### What to work on
In the entries below, find the line with "(** What follows" and the line with "destruct (fillMode_place (with_fetched". Reproduce those two lines and every line between them exactly, and nothing more.

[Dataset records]
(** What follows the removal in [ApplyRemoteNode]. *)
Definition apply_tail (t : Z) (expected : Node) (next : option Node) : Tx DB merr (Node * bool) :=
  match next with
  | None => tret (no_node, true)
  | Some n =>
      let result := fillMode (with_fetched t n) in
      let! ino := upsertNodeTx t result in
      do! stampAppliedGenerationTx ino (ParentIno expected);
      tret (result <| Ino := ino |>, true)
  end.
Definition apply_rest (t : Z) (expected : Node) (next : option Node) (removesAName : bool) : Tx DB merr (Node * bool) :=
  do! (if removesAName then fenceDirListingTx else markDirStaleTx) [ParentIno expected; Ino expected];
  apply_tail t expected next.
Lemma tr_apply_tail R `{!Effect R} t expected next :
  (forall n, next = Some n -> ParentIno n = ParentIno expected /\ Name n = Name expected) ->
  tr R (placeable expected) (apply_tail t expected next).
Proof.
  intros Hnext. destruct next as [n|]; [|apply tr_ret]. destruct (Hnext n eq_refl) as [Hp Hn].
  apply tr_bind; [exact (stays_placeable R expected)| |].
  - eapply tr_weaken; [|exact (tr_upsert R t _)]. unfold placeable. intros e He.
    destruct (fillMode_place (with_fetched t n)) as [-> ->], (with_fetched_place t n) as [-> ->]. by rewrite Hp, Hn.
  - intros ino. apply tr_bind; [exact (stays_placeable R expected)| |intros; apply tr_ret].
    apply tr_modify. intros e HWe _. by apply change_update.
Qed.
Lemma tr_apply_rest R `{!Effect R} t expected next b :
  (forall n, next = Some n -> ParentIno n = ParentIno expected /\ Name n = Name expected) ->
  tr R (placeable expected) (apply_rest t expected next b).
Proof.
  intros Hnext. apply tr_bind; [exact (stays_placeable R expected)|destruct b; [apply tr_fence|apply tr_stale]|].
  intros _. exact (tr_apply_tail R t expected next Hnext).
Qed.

--

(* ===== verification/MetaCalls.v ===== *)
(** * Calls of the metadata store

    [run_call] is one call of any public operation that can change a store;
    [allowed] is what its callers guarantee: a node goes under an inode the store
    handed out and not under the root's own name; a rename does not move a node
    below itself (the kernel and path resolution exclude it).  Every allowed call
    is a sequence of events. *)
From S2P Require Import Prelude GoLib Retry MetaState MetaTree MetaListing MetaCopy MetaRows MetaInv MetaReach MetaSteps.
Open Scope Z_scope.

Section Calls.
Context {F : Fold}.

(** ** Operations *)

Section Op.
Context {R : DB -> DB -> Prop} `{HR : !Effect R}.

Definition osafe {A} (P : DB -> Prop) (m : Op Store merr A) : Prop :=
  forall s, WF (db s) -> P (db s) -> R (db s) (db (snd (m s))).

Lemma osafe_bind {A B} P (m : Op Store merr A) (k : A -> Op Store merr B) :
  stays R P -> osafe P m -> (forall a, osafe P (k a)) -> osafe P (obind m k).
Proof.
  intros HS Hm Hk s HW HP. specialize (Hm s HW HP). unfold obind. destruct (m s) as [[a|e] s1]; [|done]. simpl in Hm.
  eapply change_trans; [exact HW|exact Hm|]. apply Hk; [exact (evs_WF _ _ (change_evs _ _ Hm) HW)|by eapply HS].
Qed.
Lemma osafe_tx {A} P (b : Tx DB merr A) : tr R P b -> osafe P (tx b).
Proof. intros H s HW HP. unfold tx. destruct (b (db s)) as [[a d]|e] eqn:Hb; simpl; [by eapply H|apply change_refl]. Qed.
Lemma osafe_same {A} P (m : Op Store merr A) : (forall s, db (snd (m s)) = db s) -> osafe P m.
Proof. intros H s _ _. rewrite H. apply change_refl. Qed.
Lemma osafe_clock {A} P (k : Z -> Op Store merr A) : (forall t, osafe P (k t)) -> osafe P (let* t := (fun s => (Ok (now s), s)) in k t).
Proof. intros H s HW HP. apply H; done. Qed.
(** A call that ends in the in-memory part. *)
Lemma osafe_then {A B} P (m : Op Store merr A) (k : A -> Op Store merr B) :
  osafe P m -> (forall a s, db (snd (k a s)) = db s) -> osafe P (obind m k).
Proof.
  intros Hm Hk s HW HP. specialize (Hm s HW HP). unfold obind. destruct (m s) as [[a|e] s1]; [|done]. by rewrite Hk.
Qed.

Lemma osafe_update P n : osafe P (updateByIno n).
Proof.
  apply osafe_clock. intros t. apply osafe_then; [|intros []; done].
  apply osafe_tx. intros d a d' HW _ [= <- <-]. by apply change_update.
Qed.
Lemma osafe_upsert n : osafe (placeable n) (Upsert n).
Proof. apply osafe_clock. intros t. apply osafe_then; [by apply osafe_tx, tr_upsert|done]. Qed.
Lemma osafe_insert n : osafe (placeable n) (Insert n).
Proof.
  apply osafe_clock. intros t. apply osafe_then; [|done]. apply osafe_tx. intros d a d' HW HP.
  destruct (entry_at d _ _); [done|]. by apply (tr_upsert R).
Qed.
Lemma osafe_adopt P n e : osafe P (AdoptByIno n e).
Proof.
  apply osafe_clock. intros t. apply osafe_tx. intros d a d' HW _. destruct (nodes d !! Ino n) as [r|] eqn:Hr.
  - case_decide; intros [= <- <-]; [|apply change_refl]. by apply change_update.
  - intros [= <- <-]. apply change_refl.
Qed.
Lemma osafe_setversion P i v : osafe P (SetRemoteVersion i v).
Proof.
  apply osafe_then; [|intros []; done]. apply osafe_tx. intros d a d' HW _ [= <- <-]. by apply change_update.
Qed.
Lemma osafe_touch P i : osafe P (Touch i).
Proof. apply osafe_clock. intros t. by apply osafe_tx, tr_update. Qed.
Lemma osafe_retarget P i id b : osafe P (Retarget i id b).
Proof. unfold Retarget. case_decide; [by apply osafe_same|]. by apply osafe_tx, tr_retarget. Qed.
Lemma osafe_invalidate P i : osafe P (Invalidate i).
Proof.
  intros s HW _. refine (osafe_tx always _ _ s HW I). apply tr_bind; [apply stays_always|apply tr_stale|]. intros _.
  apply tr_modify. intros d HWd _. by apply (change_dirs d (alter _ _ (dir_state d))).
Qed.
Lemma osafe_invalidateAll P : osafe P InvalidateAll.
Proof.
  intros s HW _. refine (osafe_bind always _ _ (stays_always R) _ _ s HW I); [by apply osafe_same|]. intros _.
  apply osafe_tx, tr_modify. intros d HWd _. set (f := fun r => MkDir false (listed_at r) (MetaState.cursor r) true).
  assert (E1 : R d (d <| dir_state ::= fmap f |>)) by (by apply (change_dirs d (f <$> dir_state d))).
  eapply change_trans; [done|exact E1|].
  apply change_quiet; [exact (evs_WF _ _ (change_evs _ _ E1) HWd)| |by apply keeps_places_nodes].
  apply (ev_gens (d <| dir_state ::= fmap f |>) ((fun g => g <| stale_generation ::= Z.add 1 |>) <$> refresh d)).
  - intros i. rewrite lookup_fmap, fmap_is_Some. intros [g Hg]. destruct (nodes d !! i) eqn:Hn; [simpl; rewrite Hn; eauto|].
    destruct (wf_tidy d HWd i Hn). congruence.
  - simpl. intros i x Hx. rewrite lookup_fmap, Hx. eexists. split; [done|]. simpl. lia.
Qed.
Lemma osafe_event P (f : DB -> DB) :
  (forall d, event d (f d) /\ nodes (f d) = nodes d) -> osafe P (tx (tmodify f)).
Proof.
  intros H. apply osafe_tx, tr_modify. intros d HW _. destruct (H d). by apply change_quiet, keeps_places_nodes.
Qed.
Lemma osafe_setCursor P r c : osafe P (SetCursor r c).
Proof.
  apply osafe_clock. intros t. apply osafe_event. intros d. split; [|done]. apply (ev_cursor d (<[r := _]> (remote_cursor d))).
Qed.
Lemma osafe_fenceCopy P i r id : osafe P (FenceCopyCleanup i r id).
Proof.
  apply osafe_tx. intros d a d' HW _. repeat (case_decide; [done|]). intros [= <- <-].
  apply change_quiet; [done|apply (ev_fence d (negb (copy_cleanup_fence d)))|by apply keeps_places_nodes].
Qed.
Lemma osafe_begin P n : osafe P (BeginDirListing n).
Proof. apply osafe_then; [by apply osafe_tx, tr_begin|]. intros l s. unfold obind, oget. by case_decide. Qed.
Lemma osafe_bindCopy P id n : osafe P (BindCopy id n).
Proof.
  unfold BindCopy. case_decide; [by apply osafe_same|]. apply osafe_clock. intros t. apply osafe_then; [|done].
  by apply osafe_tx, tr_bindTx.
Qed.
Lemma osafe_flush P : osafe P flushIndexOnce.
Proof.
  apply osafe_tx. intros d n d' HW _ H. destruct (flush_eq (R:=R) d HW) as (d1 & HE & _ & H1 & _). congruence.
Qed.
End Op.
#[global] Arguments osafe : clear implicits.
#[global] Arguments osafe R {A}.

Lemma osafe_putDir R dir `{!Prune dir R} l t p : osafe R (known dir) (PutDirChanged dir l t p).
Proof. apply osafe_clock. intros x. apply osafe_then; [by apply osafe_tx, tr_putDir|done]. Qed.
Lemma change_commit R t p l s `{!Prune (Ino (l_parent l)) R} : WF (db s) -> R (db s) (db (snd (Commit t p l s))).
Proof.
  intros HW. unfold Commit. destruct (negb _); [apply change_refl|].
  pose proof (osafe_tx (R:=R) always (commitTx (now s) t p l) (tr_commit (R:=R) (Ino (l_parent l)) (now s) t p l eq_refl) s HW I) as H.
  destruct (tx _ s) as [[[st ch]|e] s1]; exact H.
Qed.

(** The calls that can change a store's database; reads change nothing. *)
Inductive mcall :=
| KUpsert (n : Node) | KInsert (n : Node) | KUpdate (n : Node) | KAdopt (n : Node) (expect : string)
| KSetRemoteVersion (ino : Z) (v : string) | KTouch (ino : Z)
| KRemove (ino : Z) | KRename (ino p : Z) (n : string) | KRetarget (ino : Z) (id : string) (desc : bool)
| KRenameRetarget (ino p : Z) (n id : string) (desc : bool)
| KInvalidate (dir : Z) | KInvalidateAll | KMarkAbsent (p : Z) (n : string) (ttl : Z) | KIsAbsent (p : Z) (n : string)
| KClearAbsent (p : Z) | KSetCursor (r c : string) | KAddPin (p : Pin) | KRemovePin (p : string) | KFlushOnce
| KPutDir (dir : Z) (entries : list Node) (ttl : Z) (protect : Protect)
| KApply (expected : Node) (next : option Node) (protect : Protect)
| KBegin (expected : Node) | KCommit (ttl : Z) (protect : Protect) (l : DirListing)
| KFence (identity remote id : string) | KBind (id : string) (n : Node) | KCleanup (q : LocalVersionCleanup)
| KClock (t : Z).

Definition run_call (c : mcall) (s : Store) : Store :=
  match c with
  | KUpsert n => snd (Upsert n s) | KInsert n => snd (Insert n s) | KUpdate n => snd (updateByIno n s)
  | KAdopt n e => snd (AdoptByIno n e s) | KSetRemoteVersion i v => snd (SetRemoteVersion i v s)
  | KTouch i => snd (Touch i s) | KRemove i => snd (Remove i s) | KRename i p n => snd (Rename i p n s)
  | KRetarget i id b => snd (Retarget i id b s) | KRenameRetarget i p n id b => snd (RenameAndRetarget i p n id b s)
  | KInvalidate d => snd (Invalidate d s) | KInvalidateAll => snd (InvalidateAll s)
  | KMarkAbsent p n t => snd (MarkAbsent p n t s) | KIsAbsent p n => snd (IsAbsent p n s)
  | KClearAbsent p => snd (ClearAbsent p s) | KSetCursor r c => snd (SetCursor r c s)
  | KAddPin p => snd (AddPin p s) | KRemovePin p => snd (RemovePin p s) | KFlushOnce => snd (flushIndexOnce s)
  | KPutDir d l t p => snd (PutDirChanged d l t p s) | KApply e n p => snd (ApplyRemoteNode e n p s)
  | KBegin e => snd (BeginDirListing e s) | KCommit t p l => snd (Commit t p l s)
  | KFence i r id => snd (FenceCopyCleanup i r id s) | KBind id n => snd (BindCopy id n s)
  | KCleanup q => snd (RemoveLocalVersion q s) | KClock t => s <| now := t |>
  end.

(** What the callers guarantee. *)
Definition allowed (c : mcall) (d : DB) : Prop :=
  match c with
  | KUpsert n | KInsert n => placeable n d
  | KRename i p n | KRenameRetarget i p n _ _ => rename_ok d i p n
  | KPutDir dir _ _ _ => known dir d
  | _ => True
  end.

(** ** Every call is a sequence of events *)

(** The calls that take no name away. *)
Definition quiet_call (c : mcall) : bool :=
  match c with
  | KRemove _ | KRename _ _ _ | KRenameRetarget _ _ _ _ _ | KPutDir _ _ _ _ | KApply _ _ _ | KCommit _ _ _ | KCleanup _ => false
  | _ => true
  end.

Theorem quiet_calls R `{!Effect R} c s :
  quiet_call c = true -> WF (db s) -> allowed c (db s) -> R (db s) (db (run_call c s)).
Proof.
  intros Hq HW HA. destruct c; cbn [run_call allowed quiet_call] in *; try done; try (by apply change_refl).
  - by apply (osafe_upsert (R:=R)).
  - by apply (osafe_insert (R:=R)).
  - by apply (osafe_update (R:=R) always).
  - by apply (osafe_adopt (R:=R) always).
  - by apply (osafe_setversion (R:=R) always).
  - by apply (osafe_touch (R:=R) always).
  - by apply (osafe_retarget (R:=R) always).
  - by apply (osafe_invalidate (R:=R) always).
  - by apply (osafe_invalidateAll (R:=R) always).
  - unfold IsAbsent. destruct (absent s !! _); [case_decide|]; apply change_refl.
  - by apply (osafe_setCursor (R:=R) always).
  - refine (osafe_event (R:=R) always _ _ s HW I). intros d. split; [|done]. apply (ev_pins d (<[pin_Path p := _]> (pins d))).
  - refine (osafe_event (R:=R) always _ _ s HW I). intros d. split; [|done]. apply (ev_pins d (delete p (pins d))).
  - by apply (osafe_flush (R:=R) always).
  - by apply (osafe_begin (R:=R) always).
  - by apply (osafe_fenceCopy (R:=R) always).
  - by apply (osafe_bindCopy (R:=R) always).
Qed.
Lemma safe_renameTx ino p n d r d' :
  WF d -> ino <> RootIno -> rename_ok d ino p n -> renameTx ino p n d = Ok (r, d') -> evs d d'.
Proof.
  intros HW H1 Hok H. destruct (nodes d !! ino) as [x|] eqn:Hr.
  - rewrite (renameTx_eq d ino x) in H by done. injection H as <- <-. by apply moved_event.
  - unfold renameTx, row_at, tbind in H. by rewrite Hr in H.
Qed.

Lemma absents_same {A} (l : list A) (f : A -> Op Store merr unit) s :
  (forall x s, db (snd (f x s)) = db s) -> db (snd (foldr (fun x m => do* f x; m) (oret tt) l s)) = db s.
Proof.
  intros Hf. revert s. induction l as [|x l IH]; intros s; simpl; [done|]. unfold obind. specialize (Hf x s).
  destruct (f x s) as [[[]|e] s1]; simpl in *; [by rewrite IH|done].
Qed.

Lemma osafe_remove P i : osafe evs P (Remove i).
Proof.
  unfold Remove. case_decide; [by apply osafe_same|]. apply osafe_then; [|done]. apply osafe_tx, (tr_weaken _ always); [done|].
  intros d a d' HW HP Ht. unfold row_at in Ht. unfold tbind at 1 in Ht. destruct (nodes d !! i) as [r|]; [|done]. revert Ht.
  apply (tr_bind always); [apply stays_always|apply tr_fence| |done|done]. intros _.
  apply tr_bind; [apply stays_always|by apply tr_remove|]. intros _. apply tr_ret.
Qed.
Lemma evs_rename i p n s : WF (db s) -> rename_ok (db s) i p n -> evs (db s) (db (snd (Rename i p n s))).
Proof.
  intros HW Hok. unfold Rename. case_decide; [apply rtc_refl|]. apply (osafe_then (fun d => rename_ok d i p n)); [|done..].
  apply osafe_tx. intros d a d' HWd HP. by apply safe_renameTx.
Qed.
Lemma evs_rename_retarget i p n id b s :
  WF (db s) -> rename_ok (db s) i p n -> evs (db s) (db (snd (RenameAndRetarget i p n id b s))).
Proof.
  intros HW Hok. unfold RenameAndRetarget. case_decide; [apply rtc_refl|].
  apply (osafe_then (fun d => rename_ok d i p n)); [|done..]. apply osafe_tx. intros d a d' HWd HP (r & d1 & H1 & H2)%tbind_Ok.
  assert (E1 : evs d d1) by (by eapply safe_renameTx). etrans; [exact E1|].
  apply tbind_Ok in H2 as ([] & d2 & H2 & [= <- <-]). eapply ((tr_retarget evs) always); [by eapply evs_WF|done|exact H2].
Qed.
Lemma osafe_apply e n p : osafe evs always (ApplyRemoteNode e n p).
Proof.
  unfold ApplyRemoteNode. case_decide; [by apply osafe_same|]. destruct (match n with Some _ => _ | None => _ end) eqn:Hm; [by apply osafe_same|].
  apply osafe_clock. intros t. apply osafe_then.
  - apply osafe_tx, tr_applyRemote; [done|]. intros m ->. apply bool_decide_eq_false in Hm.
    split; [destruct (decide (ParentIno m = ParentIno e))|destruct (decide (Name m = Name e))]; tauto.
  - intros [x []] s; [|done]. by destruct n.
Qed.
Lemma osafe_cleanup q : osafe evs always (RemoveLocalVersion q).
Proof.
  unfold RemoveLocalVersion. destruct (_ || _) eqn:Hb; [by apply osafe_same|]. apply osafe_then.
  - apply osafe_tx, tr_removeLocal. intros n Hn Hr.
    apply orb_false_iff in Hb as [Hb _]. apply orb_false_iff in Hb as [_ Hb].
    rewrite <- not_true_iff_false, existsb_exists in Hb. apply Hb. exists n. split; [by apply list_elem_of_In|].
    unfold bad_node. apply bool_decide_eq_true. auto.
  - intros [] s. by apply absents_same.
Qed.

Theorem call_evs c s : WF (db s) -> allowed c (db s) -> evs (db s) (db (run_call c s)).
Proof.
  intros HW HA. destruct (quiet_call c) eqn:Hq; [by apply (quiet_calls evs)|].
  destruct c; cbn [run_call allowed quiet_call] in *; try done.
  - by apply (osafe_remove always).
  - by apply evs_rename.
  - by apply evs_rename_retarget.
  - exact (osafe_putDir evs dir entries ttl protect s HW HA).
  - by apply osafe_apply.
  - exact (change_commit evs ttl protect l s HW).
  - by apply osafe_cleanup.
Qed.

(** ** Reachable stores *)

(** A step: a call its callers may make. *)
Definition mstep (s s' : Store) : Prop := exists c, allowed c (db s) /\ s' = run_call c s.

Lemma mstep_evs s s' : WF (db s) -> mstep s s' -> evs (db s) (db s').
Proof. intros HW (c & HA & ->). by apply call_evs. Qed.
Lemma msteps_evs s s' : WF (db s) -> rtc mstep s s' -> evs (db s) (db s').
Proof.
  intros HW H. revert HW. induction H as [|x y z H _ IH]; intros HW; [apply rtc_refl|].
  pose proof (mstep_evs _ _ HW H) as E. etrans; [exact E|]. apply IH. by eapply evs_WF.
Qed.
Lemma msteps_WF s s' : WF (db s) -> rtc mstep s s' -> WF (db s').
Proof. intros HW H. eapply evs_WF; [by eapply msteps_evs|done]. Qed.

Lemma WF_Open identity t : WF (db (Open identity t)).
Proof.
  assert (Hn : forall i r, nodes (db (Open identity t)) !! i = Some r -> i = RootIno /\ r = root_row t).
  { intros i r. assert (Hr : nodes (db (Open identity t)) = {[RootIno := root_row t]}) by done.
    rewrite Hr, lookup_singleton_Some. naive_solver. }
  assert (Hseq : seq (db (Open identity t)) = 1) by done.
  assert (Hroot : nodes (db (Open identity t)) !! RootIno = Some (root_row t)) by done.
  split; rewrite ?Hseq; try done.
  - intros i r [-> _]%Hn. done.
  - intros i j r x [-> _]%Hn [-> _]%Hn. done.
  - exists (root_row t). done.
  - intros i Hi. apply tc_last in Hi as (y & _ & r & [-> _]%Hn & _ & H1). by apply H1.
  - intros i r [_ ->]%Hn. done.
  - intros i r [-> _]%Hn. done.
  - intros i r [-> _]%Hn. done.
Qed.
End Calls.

### The completed task
(** What follows the removal in [ApplyRemoteNode]. *)
Definition apply_tail (t : Z) (expected : Node) (next : option Node) : Tx DB merr (Node * bool) :=
  match next with
  | None => tret (no_node, true)
  | Some n =>
      let result := fillMode (with_fetched t n) in
      let! ino := upsertNodeTx t result in
      do! stampAppliedGenerationTx ino (ParentIno expected);
      tret (result <| Ino := ino |>, true)
  end.
Definition apply_rest (t : Z) (expected : Node) (next : option Node) (removesAName : bool) : Tx DB merr (Node * bool) :=
  do! (if removesAName then fenceDirListingTx else markDirStaleTx) [ParentIno expected; Ino expected];
  apply_tail t expected next.
Lemma tr_apply_tail R `{!Effect R} t expected next :
  (forall n, next = Some n -> ParentIno n = ParentIno expected /\ Name n = Name expected) ->
  tr R (placeable expected) (apply_tail t expected next).
Proof.
  intros Hnext. destruct next as [n|]; [|apply tr_ret]. destruct (Hnext n eq_refl) as [Hp Hn].
  apply tr_bind; [exact (stays_placeable R expected)| |].
  - eapply tr_weaken; [|exact (tr_upsert R t _)]. unfold placeable. intros e He.
    destruct (fillMode_place (with_fetched t n)) as [-> ->], (with_fetched_place t n) as [-> ->]. by rewrite Hp, Hn.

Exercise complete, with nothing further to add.